Shares hit by dip in load factor

RYANAIR shares closed down 5.5%, yesterday despite the airline announcing a 15% rise in the number of passengers flown in April.

Shares hit by dip in load factor

The carrier said it flew 4.72 million people in April, an increase on the 4.11m flown in April 2007. Over the 12 months to the end of April 2008 it carried 51.58m. But its shares slipped 18 cent to €2.98 as it said that flights were less full in April compared with a year ago, and it also suffered from the continued rise in the price of oil. The airline’s load factor, or the amount of seats per flights are filled, declined to 79% from 83% a year earlier.

Meanwhile, British Airways’ passenger numbers dipped last month as the airline dealt with the shambolic opening of Heathrow’s Terminal 5 (T5). BA, run by former Aer Lingus chief executive Willie Walsh, carried 2.59m passengers in April 2008, a 7.9% fall on the April 2007 total.

The biggest dip was in Britain and European traffic, which fell 8.5% in April 2008. BA said T5 had had “some impact” on the April figures “particularly on transfer traffic”, and because of “the operational problems in the early part of the month”.
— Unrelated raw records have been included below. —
(* ===== verification/FullRuns.v ===== *)
(** * The whole server: the theorems (src/threadpool.c, src/httpserver.c)

    FullServer.v with the two accounts of the handlers: LinearRuns.v (clients
    with well-formed requests and no failing calls) and RobustRuns.v (any clients,
    any URIs, any failures). *)
From S2P Require Import Prelude Libc Regex Http Prog Pools PoolsTerm Posix Util Demo Connection Log Server Parsing.
From S2P Require Import Transfer Locks Handlers Serve Startup AuditLog Shared SharedRules Linear LinearRuns Robust RobustRuns.
From S2P Require Import Queue QueueInv PoolTrace Threadpool PoolHist PoolRuns Paced PoolEnds FullServer.
Local Open Scope Z_scope.
Local Open Scope prog_scope.

(** ** Clients with well-formed requests *)

Lemma clients_Served w0 dir reqs : clients_ok w0 dir reqs →
  Served (cinv w0 reqs) cwaits fault_budget (λ _ g', served_out g') w0 dir (rq_fd <$> reqs) (starts w0 reqs).
Proof.
  intros Hcs. split.
  - apply (cs_fds _ _ _ Hcs).
  - unfold starts. by rewrite length_imap, length_fmap.
  - by apply clients_annotated.
  - intros w tr l (_ & HI & Hall) Hor i t g Hl Hs. cbn [pool_threads pool_world pool_trace] in *.
    destruct (blocked_all_served w0 reqs (Pool l.*1 w tr) l.*2) as [_ Hdone]; cbn [pool_threads pool_world pool_trace]; [|done|..].
    + intros i' t' g' Ht' Hg'. rewrite list_lookup_fmap in Ht'. rewrite list_lookup_fmap in Hg'. destruct (l !! i') as [[t1 g1]|] eqn:Hl'; [|done].
      cbn in Ht', Hg'. simplify_eq. destruct (Hor i' t' g' Hl') as [?|Hst]; [by left|right].
      by apply (starts_lookup w0 dir reqs Hcs) in Hst as (r & _ & _ & -> & _).
    + apply Forall2_fmap, Forall_Forall2_diag. eapply Forall_impl; [exact Hall|]. intros [t' g']. apply okt_now.
    + cbn in Hdone. apply (Hdone i t g); [by rewrite list_lookup_fmap, Hl|by rewrite list_lookup_fmap, Hl|done].
Qed.

Lemma server_runs n dir reqs pw w0 q :
  0 < n ≤ INT_MAX → fresh_world pw → clients_ok w0 dir reqs →
  Forall (λ r, r ≤ INT_MAX) (pw_accepts pw) → filter (λ r, 0 ≤ r) (pw_accepts pw) ≡ₚ conns (rq_fd <$> reqs) →
  reachable (server_process n dir pw w0) q →
  let w := pool_world q in let calls := pool_part (pool_trace q) in
  pw_ub (fw_pool w) = false ∧ pw_aborted (fw_pool w) = false ∧ handled calls ⊆+ conns (rq_fd <$> reqs) ∧
  ∃ hist, hist.*2 = line_part (pool_trace q) ∧ linear_history w0 reqs (fw_files w) hist ∧
    (stuck q = true → LErrx ∈ labels_of 0 calls ∨
       handled calls ≡ₚ conns (rq_fd <$> reqs) ∧ whole_history w0 reqs (fw_files w) hist).
Proof.
  intros Hn Hw Hcs Hmax Hconns Hr w calls. pose proof (clients_Served w0 dir reqs Hcs) as Sv.
  destruct (served_runs n dir (rq_fd <$> reqs) pw w0 Hn Hw Hmax Hconns q Hr) as (H1 & H2 & H3 & hp & Hhp & Hw' & Htr & Hst).
  split_and!; [done..|]. exists (pool_trace hp). unfold w. rewrite <- Hw'. split_and!; [done|by apply (clients_linear w0 dir reqs Hcs)|].
  intros [?|(? & Hs & _)]%Hst; [by left|right]. split; [done|]. by apply (clients_served w0 dir reqs Hcs).
Qed.

(** C1. The server as a whole, with clients that keep to the rules of
    [clients_ok]: every request is well-formed with a head that fits the buffer
    and, for a PUT, a body of the declared length in which no text reads like a
    header field (such text is taken for one, C36); the URIs resolve, and no two
    of them name one file (other spellings of a file have other locks, C38) or a
    lockfile; the lockfiles can be opened or made; and no call on the files, the
    sockets or the log fails (transfers may be cut short).  main with [n] workers
    serves these clients, whose connections listener_accept returns in any order
    and with failed accepts in between.  In every interleaving of the threads'
    accesses to the queue and of the handlers' system calls: nothing undefined
    is accessed and nothing aborts; handlers are called for accepted
    connections, once each; the lines of the audit log so far are, in their
    order, the history of a server that executes one request at a time, with
    the answers the clients were sent and the files that nobody has locked for
    writing; and whenever no thread can move, main has exited with an error
    (there is no pool or no socket), or every client has been answered and
    logged exactly once, the log file and the tree are those of that history
    and no URI is locked. *)
Theorem server_linearizes n dir reqs pw w0 q :
  0 < n ≤ INT_MAX → fresh_world pw → clients_ok w0 dir reqs →
  Forall (λ r, r ≤ INT_MAX) (pw_accepts pw) → filter (λ r, 0 ≤ r) (pw_accepts pw) ≡ₚ conns (rq_fd <$> reqs) →
  reachable (server_process n dir pw w0) q →
  let w := pool_world q in let calls := pool_part (pool_trace q) in
  pw_ub (fw_pool w) = false ∧ pw_aborted (fw_pool w) = false ∧ handled calls ⊆+ conns (rq_fd <$> reqs) ∧
  ∃ hist, hist.*2 = line_part (pool_trace q) ∧ linear_history w0 reqs (fw_files w) hist ∧
    (stuck q = true → LErrx ∈ labels_of 0 calls ∨
       handled calls ≡ₚ conns (rq_fd <$> reqs) ∧ whole_history w0 reqs (fw_files w) hist).
Proof. apply server_runs. Qed.

(** C2. The server serves every client that keeps to the rules.  Under the
    conditions of [clients_ok] (well-formed requests, heads that fit the buffer,
    declared bodies without text that reads like a header field, URIs that
    resolve, no two spellings of one file, usable lockfiles, no failing call) no
    interleaving of main, its workers and the handlers goes on for ever; and
    from every state that is reached the run can be continued to one in which
    nothing moves (and however it is continued it gets to one), where main has
    exited with an error or the handler was called for every connection and the
    log is the whole history: every client answered and logged exactly once, in
    the order of a sequential execution that leaves the same files. *)
Theorem server_serves_all n dir reqs pw w0 :
  0 < n ≤ INT_MAX → fresh_world pw → clients_ok w0 dir reqs →
  Forall (λ r, r ≤ INT_MAX) (pw_accepts pw) → filter (λ r, 0 ≤ r) (pw_accepts pw) ≡ₚ conns (rq_fd <$> reqs) →
  sn pool_step (server_process n dir pw w0) ∧
  ∀ q, reachable (server_process n dir pw w0) q → ∃ q', reachable q q' ∧ stuck q' = true ∧
    let w := pool_world q' in let calls := pool_part (pool_trace q') in
    (LErrx ∈ labels_of 0 calls ∨
     handled calls ≡ₚ conns (rq_fd <$> reqs) ∧ ∃ hist, hist.*2 = line_part (pool_trace q') ∧
       linear_history w0 reqs (fw_files w) hist ∧ whole_history w0 reqs (fw_files w) hist).
Proof.
  intros Hn Hw Hcs Hmax Hconns. pose proof (clients_Served w0 dir reqs Hcs) as Sv.
  split; [by apply (server_ends n dir (rq_fd <$> reqs) pw w0)|]. intros q Hr.
  destruct (served_finishes n dir (rq_fd <$> reqs) pw w0 Hn Hw Hmax Hconns q Hr) as (q' & Hr' & Hst & Hq').
  exists q'. split_and!; [done..|].
  destruct (server_runs n dir reqs pw w0 q') as (_ & _ & _ & hist & Hh & Hlin & Hend); try done.
  destruct (Hend Hst) as [?|[? ?]]; [by left|right]. split; [done|]. by exists hist.
Qed.

(** Two workers and the clients of LinearRuns.v; an accept fails in between. *)
Definition demo_server : pool serverE fullworld (qlabel + bytes) :=
  schedule (concat (replicate 250 [0; 1; 2]%nat))
    (server_process 2 demo_dir (demo_pool_world [6; -1; 5]) demo_two).

Lemma server_linearizes_witness : stuck demo_server = true ∧
  line_part (pool_trace demo_server) = [B "GET,new.txt,404,0" ++ [LF]; B "PUT,new.txt,201,10" ++ [LF]] ∧
  ∃ hist, hist.*2 = line_part (pool_trace demo_server) ∧
    whole_history demo_two demo_reqs (fw_files (pool_world demo_server)) hist.
Proof.
  assert (Hst : stuck demo_server = true) by (vm_compute; reflexivity).
  split; [exact Hst|]. split; [vm_compute; reflexivity|].
  destruct (server_linearizes 2 demo_dir demo_reqs (demo_pool_world [6; -1; 5]) demo_two demo_server)
    as (_ & _ & _ & hist & Hh & _ & Hend).
  - unfold INT_MAX; lia.
  - by repeat split.
  - exact LinearRuns.demo_clients.
  - repeat constructor; unfold INT_MAX; cbn; lia.
  - apply Permutation_swap.
  - apply schedule_reachable.
  - exists hist. split; [exact Hh|]. destruct (Hend Hst) as [Herr|[_ H]]; [exfalso|exact H].
    apply list_elem_of_In in Herr. vm_compute in Herr. intuition discriminate.
Defined.

Lemma server_serves_all_witness : clients_ok demo_two demo_dir demo_reqs ∧
  sn pool_step (server_process 2 demo_dir (demo_pool_world [6; -1; 5]) demo_two).
Proof.
  split; [exact LinearRuns.demo_clients|].
  apply (server_serves_all 2 demo_dir demo_reqs (demo_pool_world [6; -1; 5]) demo_two).
  - unfold INT_MAX; lia.
  - by repeat split.
  - exact LinearRuns.demo_clients.
  - repeat constructor; unfold INT_MAX; cbn; lia.
  - apply Permutation_swap.
Defined.

(** ** Any clients *)

Lemma conn_Served w0 dir fds : servable w0 fds →
  Served (rinv (other_fds w0 fds)) rwaits all_faults gone w0 dir fds (at_conn <$> fds).
Proof.
  intros Hsb. split; [apply Hsb|by rewrite length_fmap|by apply conn_annotated|].
  intros w tr l Hl Hor i t g Hi Hs. destruct (blocked_gone w0 fds w tr l Hl Hor) as (_ & _ & H). by eapply H.
Qed.

(** The indices of the lines in the log are those of connections. *)
Lemma lines_le dir fds w0 hp : reachable (handlers_pool w0 dir fds) hp → NoDup ((pool_trace hp).*1) →
  (length (pool_trace hp) ≤ length fds)%nat.
Proof.
  intros Hr Hnd. destruct (reachable_threads _ _ Hr) as [E Hin]. cbn in E. rewrite length_map in E.
  rewrite <- (length_fmap fst (pool_trace hp)), <- (length_seq (length fds) 0). apply submseteq_length, NoDup_submseteq; [done|].
  intros i [[j x] [-> Hx]]%list_elem_of_fmap. apply elem_of_seq. rewrite <- E. split; [lia|].
  eapply (Hin (λ _ _ H, match not_elem_of_nil _ H with end)); exact Hx.
Qed.

(** When all is done every line is in the file. *)
Lemma stuck_written dir fds w0 hp tr1 tr2 : servable w0 fds → reachable (handlers_pool w0 dir fds) hp → stuck hp = true →
  pool_trace hp = tr1 ++ tr2 →
  (∀ i t, pool_threads hp !! i = Some t → thread_returned t = true → i ∉ tr2.*1) → tr2 = [].
Proof.
  intros Hsb Hr Hst Htr Hno. destruct (conn_pool_stuck w0 dir fds Hsb hp Hr Hst) as (Hret & _).
  destruct tr2 as [|[i x] tr2]; [done|exfalso].
  destruct (reachable_threads _ _ Hr) as [_ Hin]. assert (Hi : (i < length (pool_threads hp))%nat).
  { eapply (Hin (λ _ _ H, match not_elem_of_nil _ H with end)). rewrite Htr. apply elem_of_app. right. left. }
  apply lookup_lt_is_Some_2 in Hi as [t Ht]. apply (Hno i t Ht); [|cbn; left]. by apply (Forall_lookup_1 _ _ _ _ Hret Ht).
Qed.

(** What is true of the server whatever its clients do, in a world [w] after the
    events [tr]; [ended] says that nothing moves any more. *)
Definition sound_in (w0 : world) (fds : list nat) (w : fullworld) (tr : list (nat * (qlabel + bytes))) (ended : Prop) : Prop :=
  let calls := pool_part tr in let lines := line_part tr in
  pw_ub (fw_pool w) = false ∧ pw_aborted (fw_pool w) = false ∧ handled calls ⊆+ conns fds ∧
  ∃ written unwritten, lines = written ++ unwritten ∧ file_holds w0 (w_log_out (fw_files w)) written ∧
    (length unwritten ≤ 1)%nat ∧ Forall is_audit_line lines ∧ (length lines ≤ length fds)%nat ∧
    (ended → LErrx ∈ labels_of 0 calls ∨
       handled calls ≡ₚ conns fds ∧ unwritten = [] ∧ w_flocks (fw_files w) = ∅ ∧ w_log_mu (fw_files w) = false ∧
       w_fds (fw_files w) = other_fds w0 fds).

Definition sound_state (w0 : world) (fds : list nat) (q : pool serverE fullworld (qlabel + bytes)) : Prop :=
  sound_in w0 fds (pool_world q) (pool_trace q) (stuck q = true).

Lemma server_sound n dir fds pw w0 q :
  0 < n ≤ INT_MAX → fresh_world pw → servable w0 fds →
  Forall (λ r, r ≤ INT_MAX) (pw_accepts pw) → filter (λ r, 0 ≤ r) (pw_accepts pw) ≡ₚ conns fds →
  reachable (server_process n dir pw w0) q → sound_state w0 fds q.
Proof.
  intros Hn Hw Hsb Hmax Hconns Hr. pose proof (conn_Served w0 dir fds Hsb) as Sv. unfold sound_state, sound_in. cbv zeta.
  destruct (served_runs n dir fds pw w0 Hn Hw Hmax Hconns q Hr) as (H1 & H2 & H3 & hp & Hhp & Hw' & Htr & Hst).
  destruct (sb_log _ _ Hsb) as (_ & Hbuf & Hstream).
  destruct (audit_lines_whole dir fds w0 hp Hstream Hbuf Hhp) as (tr1 & tr2 & E & Hout & Hlen & Hnd & Hlines & Hno).
  split_and!; [done..|]. exists tr1.*2, tr2.*2. rewrite <- Hw', <- Htr, E, fmap_app. rewrite E, fmap_app in Hlines.
  split_and!; [done|done|by rewrite length_fmap|done| |].
  - rewrite <- fmap_app, length_fmap, <- E. by eapply lines_le.
  - intros [?|(Hall & Hs & _)]%Hst; [by left|right]. destruct (conn_pool_stuck w0 dir fds Hsb hp Hhp Hs) as (_ & K1 & K2 & K3).
    rewrite (stuck_written dir fds w0 hp tr1 tr2 Hsb Hhp Hs E Hno). done.
Qed.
BA also reported that its planes flew 71.6% full last month — a dip of 5.1% on April 2007.

The airline said comparisons with April 2007 were complicated in that Easter was very early this year — with Easter Sunday on March 23 — and that school holidays had been staggered this year.

BA and its passengers endured a nightmare start to T5 flight operations on March 27, with dozens of flights cancelled, baggage systems failing and long queues building at the £4.3 billion (€5,46bn) facility.